I wrote in my last book, Love Leadership: The New Way to Lead in a Fear-Based World (Jossey-Bass), that there are two things in the world; love and fear. And what you don't love, you fear. And the reason the world is all screwed up, is that so many of our so-called leaders are living by fear.
They really have no idea who they really are underneath all of that bluster, so they fake it. Or worse, they copy and model the prevailing culture that surrounds them. Fear-based leadership is a go-along-to-get-along leadership style.
Fear-based leadership has some recognizable character traits. Here are some of them:
Fear-based leaders are consistently about the 'me' argument, rather than the 'we' argument.
Fear-based leaders are about what they get, not what they have to give.
Fear-based leaders suffer from a lethal case of short-termism. They prefer to 'get paid now,' even if that means it hurts everyone else later.
Fear-based leaders may get rich in the short term, but they rarely build long-term wealth. This includes value in a name, a marketable brand, or a bankable reputation.
Fear-based leaders often flip from one short term fix to the next, almost never actually resolving anything for anyone but themselves.
Fear-based leaders treat their clients like short-term transactions, rather than long-term relationships.
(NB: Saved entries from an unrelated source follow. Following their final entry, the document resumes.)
Lemma parse_tcp_total p src dst :
  bytes p → bytes src → bytes dst → length src = 4%nat → length dst = 4%nat → is_Some (parse_tcp p src dst).
Proof.
  intros Hp Hs Hd Hsl Hdl. unfold parse_tcp. case_match; [done|]. destruct (Z.ltb_spec u16_MAX (Z.of_nat (length p))) as [|Hle]; [done|].
  destruct (p !! 12%nat) as [b|]; [|done]. cbv zeta. set (offset := (_ * 4)%nat).
  destruct (Nat.ltb_spec offset TCP_HEADER); [done|]. destruct (Nat.ltb_spec (length p) offset); [done|]. cbn [orb].
  destruct (checksum_some [pseudo_header src dst PROTO_TCP (Z.of_nat (length p)); p]) as [sum ->].
  - simpl. rewrite app_nil_r, Forall_app. split; [|done]. apply bytes_pseudo; [done|done|by apply in_u8_lt|unfold in_u; lia].
  - simpl. rewrite app_nil_r, length_app, pseudo_length by done. unfold u_max in Hle. lia.
  - cbn [mbind option_bind]. case_match; [done|].
    destruct (read_options_total (S offset) p offset TCP_HEADER
      {| o_mss := None; o_permitted := false; o_sack := replicate SACK_BLOCKS None |}) as [r ->]; [done|lia|done].
Qed.

Lemma parse_frame_total frame : bytes frame → is_Some (parse_frame frame).
Proof.
  intros Hf. unfold parse_frame. destruct (parse_ethernet frame) as [eth|e] eqn:Ee; [|done].
  assert (bytes (eth_payload eth)) as Hp.
  { unfold parse_ethernet in Ee. repeat (case_match; [|done]). simplify_eq. simpl.
    match goal with E : ok_or (get_from _ _) _ = Ok _ |- _ => apply ok_or_Ok in E; unfold get_from in E end.
    case_match; simplify_eq. by apply Forall_drop. }
  cbv zeta. case_match.
  { destruct (parse_arp_total (eth_payload eth)) as [r ->]. done. }
  case_match; [|done]. unfold parse_ipv4 at 1. destruct (parse_ipv4_part_total (eth_payload eth) Hp) as [r Hr]. rewrite Hr. cbn [mbind option_bind].
  destruct (let? x := r in match x.2 with None => Ok x.1 | Some _ => Err Fragmented end) as [ip|e] eqn:Ei; [|done].
  assert (parse_ipv4 (eth_payload eth) = Some (Ok ip)) as Hip by (unfold parse_ipv4; rewrite Hr; cbn [mbind option_bind]; by rewrite Ei).
  destruct (parse_ipv4_Ok _ _ Hp Hip) as (Hb & Hl & Hs & Hsl & Hd & Hdl). unfold u_max in Hl. destruct (protocol ip =? PROTO_ICMP).
  { destruct (parse_icmp_echo_total (ip_payload ip)) as [r' ->]; [done|lia|]. cbn [mbind option_bind].
    destruct r' as [|[]]; try (by eexists). destruct (parse_icmp_unreachable_total (ip_payload ip)) as [r'' ->]; [done|lia|done]. }
  destruct (protocol ip =? PROTO_UDP); [destruct (parse_udp_total (ip_payload ip) (ip_src ip) (ip_dst ip)) as [r' ->]; done|].
  destruct (protocol ip =? PROTO_TCP); [destruct (parse_tcp_total (ip_payload ip) (ip_src ip) (ip_dst ip)) as [r' ->]; done|done].
Qed.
Fear-based leaders actually have their product confused. They believe that money is the product. It's not.
On the best of days, money is the bi-product of creating and delivering something of real and sustainable value. Of creating real value for society, customer and self. As a result of that, the entrepreneur or enterprise builder gets paid, and God bless them when this happens. They've earned it.
But fear-based leaders have actually confused the bi-product, with the product. And this never lasts. In this situation you may make money, but you will never build real wealth. Eventually the house of cards come tumbling down. Think Enron, Lehman Brothers, Ameriquest Mortgage and so many more.
You ask any of these confused fear-based leaders why they are doing what they are doing, and the answer is always money.
Why are you in business -- to make money, they will say.
Why are you an Wall Street investment banker -- to make money, they will say.
Why are you a doctor -- to make money, they will say.
Why are you a rap star or a professional athlete -- to make money of course, they will say.
It's the only time when the drug dealer on my childhood neighborhood street, and the businessman lost, and looking for his next victim somewhere on Wall Street, are the same dude.
Or take the guy who thinks that when he shorted an otherwise good company's stock, he made $50 million. He didn't make $50 million (creating value), he transferred $50 million in value that someone else made. And along the way he helped to destroy a company, jobs, vendors, and those that invested there too. This guy didn't just short a stock, he actually shorted America too. That's not capitalism, that's just greed.
Often good leaders lie because they didn't know who they were when they arrived in a highly charged environment. And not being secure in who they were, they become easily influenced by the culture prevailing around them.
In this environment it's easy to cheat and cut corners (because, they will tell you, everyone else is doing it too). It's also easy to begin to believe that the lie is some kind of truth.
The incentives structure around them encourages a certain type of behavior. And the penalty on bad behavior is just not all that bad. All bark, and no bite. In the end, the lie appears strangely endorsed by the society around them. To rationalize is to tell rational lies.
And so, unless you are a very strong person with a clear view of who you are, it may actually seem easier to live the lie, than to embrace the truth.
The fix is free. And it all goes back to that great Bill Clinton quote.
We basically need to do three important things over the next 20 years.
1. Fix the incentives structure in every aspect of our society, so that right behavior and right action, aligns with prosperous compensation.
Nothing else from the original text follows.